The Best Sourdough Pancake Isn’t a Pancake—It’s a Crepe

David Tamarkin

When I started making sourdough bread last year, half the reason I did it was for the pancakes. Okay, maybe it was more than half the reason. I have a love of pancakes that is well documented on this site, and sourdough pancakes were prey I had not yet hunted.

Besides, even though I love pancakes, I can be shy about making them. Does a grown man really need to eat pancakes every weekend? Many Saturdays I tell myself “no.” But a jar of discarded sourdough starter in the fridge would force my hand.

What I didn’t know when I started down the sourdough road is that I would have more discard than I could handle. I tried to keep up by making pancakes every weekend, sometimes twice a weekend, but I had pints of discard in my fridge, and most sourdough pancake recipes call for a half cup, or a cup—one and a half cups at most. I know, because I’ve burned through several of those pancake recipes, searching for one that I actually liked.
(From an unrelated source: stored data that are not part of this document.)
(** * Waste-classification API: detection handlers and the webcam pipeline

    A shallow embedding of [app/fastapi_app.py].  The request handlers are
    functions in an exception monad; the webcam globals, the capture thread
    and the MJPEG generators are a transition system whose events are the
    HTTP requests and the resumptions of the thread and of the generators. *)

From Stdlib Require Import ZArith Ascii String PrimFloat.
From stdpp Require Import base option list strings pretty gmap.

Open Scope string_scope.

(** ** Python values *)

(** [bytes] objects; a Rocq [string] is a sequence of 8-bit characters. *)
Definition bytes := string.

Definition CRLF : bytes := String "013"%char (String "010"%char "").

(** Exceptions.  [HTTPException] is FastAPI's; every other exception class
    (KeyError, AttributeError, cv2.error, binascii.Error, ...) is a
    [PyError] with its class name and message.  All are subclasses of
    [Exception], so an [except Exception] clause catches each of them. *)
Inductive exn :=
| HTTPException (status_code : Z) (detail : string)
| PyError (cls_name msg : string).

(** The outcome of a call: an exception raised or a value returned. *)
Definition py (A : Type) : Type := exn + A.

Definition ret {A} (a : A) : py A := inr a.
Definition raise {A} (e : exn) : py A := inl e.
Definition bind {A B} (m : py A) (k : A -> py B) : py B :=
  match m with
  | inl e => inl e
  | inr a => k a
  end.

(** [try: body  except Exception as e: handler e] *)
Definition try_except {A} (body : py A) (handler : exn -> py A) : py A :=
  match body with
  | inl e => handler e
  | inr a => inr a
  end.

Notation "'do' x <- m ; k" := (bind m (fun x => k))
  (at level 10, x name, m at level 100, k at level 200).
Notation "'do' ' p <- m ; k" := (bind m (fun p => k))
  (at level 10, p strict pattern, m at level 100, k at level 200).
Notation "'check' m ; k" := (bind m (fun _ => k))
  (at level 10, m at level 100, k at level 200).

(** [if cond: raise e] *)
Definition raise_if (cond : bool) (e : exn) : py unit :=
  if cond then raise e else ret tt.

(** JSON-like values stored in response dictionaries. *)
Inductive json :=
| JBool (b : bool)
| JInt (n : Z)
| JFloat (x : float)
| JStr (s : string)
| JFloats (l : list float).
(** X11.  A request can only touch the document it addresses: Create
    leaves every id but the drawn one as it was, and List, Update and Delete
    leave every id but the one [req.params.id] casts to as it was. *)
Theorem operation_touches_only_its_document :
  forall (op : Operation) (req : Request) (w : World) (k : string),
    match op with
    | Create oid => k <> oid
    | _ => castObjectId (params_id req) <> Some k
    end ->
    todos (handle op req w).2 !! k = todos w !! k.
Proof.
  intros op req w k Hk. destruct op as [|oid| |]; simpl.
  - now rewrite app_get_world.
  - destruct (app_post_inv oid req w)
      as [(e & _ & ->)|[(data & _ & _ & ->)|[(data & _ & _ & _ & ->)
         |(data & _ & _ & _ & _ & ->)]]]; try reflexivity.
    simpl. now rewrite lookup_insert_ne by congruence.
  - destruct (app_patch_inv req w)
      as [(e & _ & ->)|[(p & _ & _ & ->)|[(p & oid & _ & _ & _ & _ & ->)
         |(p & oid & d & _ & Hc & _ & _ & _ & ->)]]]; try reflexivity.
    simpl. rewrite lookup_insert_ne; [reflexivity|]. intros ->. congruence.
  - destruct (app_delete_inv req w)
      as [(_ & ->)|[(oid & _ & _ & ->)|[(oid & _ & _ & _ & ->)
         |(oid & d & Hc & _ & _ & _ & ->)]]]; try reflexivity.
    simpl. rewrite lookup_delete_ne; [reflexivity|]. intros ->. congruence.
Qed.

Lemma operation_touches_only_its_document_witness :
  todos (handle Delete (Sample.remove "old" Sample.idA) Sample.swept).2 !! Sample.idB
    = todos Sample.swept !! Sample.idB.
Proof.
  apply (operation_touches_only_its_document Delete (Sample.remove "old" Sample.idA)
           Sample.swept Sample.idB).
  vm_compute; discriminate.
Defined.
(** C7, as amended.  When [meta.total_time_minutes] is a number [x] greater
    than 1440 and below [2^1024], an int or a binary64 float, the returned
    warnings contain the message on the long cooking time, and the hours it
    gives are a numeral [q.d] with one decimal digit whose value differs from
    [x / 60] by a half tenth and the relative rounding error [2^-53] of the
    float division at most; for an int below [2^53] that is: sixty times the
    hours shown differ from the minutes by 3 at most.  For 1500 minutes the
    message contains [25.0 hours].  On a document of the expected types
    [validate_recipe] does return a result with that warning.  (The
    infinite float, whose hours read [inf], and the ints whose sixtieth
    fits no float, for which the division raises [OverflowError], are left
    out; the example after the theorem shows both.) *)
Theorem long_time_warning (self : RCIPValidator) (recipe meta total_time : json)
    (x : Q) :
  py_get recipe "meta" (JDict []) = Ok meta ->
  py_getitem meta "total_time_minutes" = Ok total_time ->
  rational total_time = Some x ->
  binary64 total_time = true ->
  (1440 < x)%Q ->
  (x < inject_Z (2 ^ 1024))%Q ->
  let reported (r : ValidationResult) :=
    (exists (minutes : string) (q d : Z),
       In ("Very long cooking time (" ++ minutes ++ " min / "
             ++ str_int q ++ "." ++ str_int d ++ " hours)") (warnings r) /\
       0 <= q /\ 0 <= d <= 9 /\
       (Qabs (inject_Z q + inject_Z d / 10 - x / 60) <= (1 # 20) + x / 60 / 2 ^ 53)%Q /\
       (forall z, total_time = JInt z -> z < 2 ^ 53 ->
                  Z.abs (60 * q + 6 * d - z) <= 3)) /\
    (total_time = JInt 1500 ->
     exists w, In w (warnings r) /\ contains "25.0 hours" w = true) in
  (forall r self', validate_recipe self recipe = Ok (r, self') -> reported r) /\
  (forall v, validator self = Some v -> typed_recipe recipe = true ->
             exists r self', validate_recipe self recipe = Ok (r, self') /\ reported r).
Proof.
  intros Hmeta Hget Hx Hb Hlo Hhi reported.
  destruct (hours_of_minutes total_time x Hx Hb Hlo Hhi)
    as (Hgt & hours & q & d & Hdiv & Hfmt & Hq & Hd & Hnear).
  assert (G : forall r self',
             validate_recipe self recipe = Ok (r, self') -> reported r).
  { intros r self' H.
    pose proof (returned_warnings _ _ _ _ H) as Hw.
    destruct (long_time_message _ _ _ _ Hw Hmeta Hget Hgt) as (hours' & Hdiv' & Hin).
    assert (hours' = hours) by congruence. subst hours'.
    split.
    - exists (py_str total_time), q, d.
      rewrite Hfmt in Hin. rewrite !append_inner in Hin.
      split; [exact Hin|]. split; [exact Hq|]. split; [exact Hd|].
      split; [exact Hnear|].
      intros z -> Hz. cbn [rational] in Hx. injection Hx as <-.
      apply Qabs_Qle_condition in Hnear.
      rewrite Zlt_Qlt in Hz. change (inject_Z (2 ^ 53)) with 9007199254740992%Q in Hz.
      assert (Hz0 : (0 < inject_Z z)%Q) by lra.
      assert (Hlt : -4 < 60 * q + 6 * d - z < 4).
      { rewrite !Zlt_Qlt. unfold Z.sub.
        rewrite !inject_Z_plus, !inject_Z_opp, !inject_Z_mult.
        change (inject_Z 60) with 60%Q. change (inject_Z 6) with 6%Q.
        change (inject_Z (-4)) with (-4)%Q. change (inject_Z 4) with 4%Q.
        destruct Hnear as [Hl Hu]. split; linear_rational. }
      lia.
    - intros ->. vm_compute in Hdiv. inversion Hdiv; subst hours.
      eexists. split; [exact Hin|]. vm_compute. reflexivity. }
  split; [exact G|].
  intros v Hv Htyped.
  destruct (validate_recipe_returns self v recipe Hv Htyped) as (r & self' & H).
  exists r, self'. split; [exact H | exact (G r self' H)].
Qed.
And that was my second problem: I was making stacks of sourdough pancakes, but they weren’t giving me the happiness that other pancakes always do. They turned out spongy and dense, and they sat in my stomach like cement. At first I thought it was the recipes I was using, but eventually I had to admit that this is just the way sourdough pancakes are.

Maybe the sourdough pancake recipe I’ve been looking for isn’t a recipe for pancakes at all. Maybe what I really want is a crepe.

So I gave up on sourdough pancakes and started making sourdough waffles instead. The waffles are great—full of air and as crispy as potato chips—and I forgot about sourdough pancakes altogether.

Then my friend and colleague Yekaterina Boytsova posted these sourdough crepes on Instagram. They were golden, with tantalizing lacy edges, and while gazing at them I had a startling thought: Maybe the sourdough pancake recipe I’ve been looking for isn’t a recipe for pancakes at all. Maybe what I really want is a crepe.

Sure enough, when I tried Kat’s recipe at home I found that they were texturally superior to any sourdough pancake I’d made before: crispy on the edges, an airy softness in the middle, and unlike many crepes, a little bit of chew. When I called Boytsova to make sure that’s the way they’re supposed to be, she made an admission: “They’re really more blini than crepe.”

That’s one reason why Boytsova loves wrapping them around smoked salmon. She also likes them with butter and jam, and I can confirm that they are great sprinkled with cinnamon sugar. My favorite way to eat them, though, came after I had cooked a batch, stacked them, and stuck them in the fridge. Every day for a week, I peeled a crepe from the stack, laid it in a hot pan with a little bit of oil, and cracked an egg over it. As the crepe re-cooked, it became as crispy as a wafer cookie, and snapped when I folded it around the egg and doused it in hot sauce. I’ll tell you something: no pancake, especially not a sourdough one, can do that.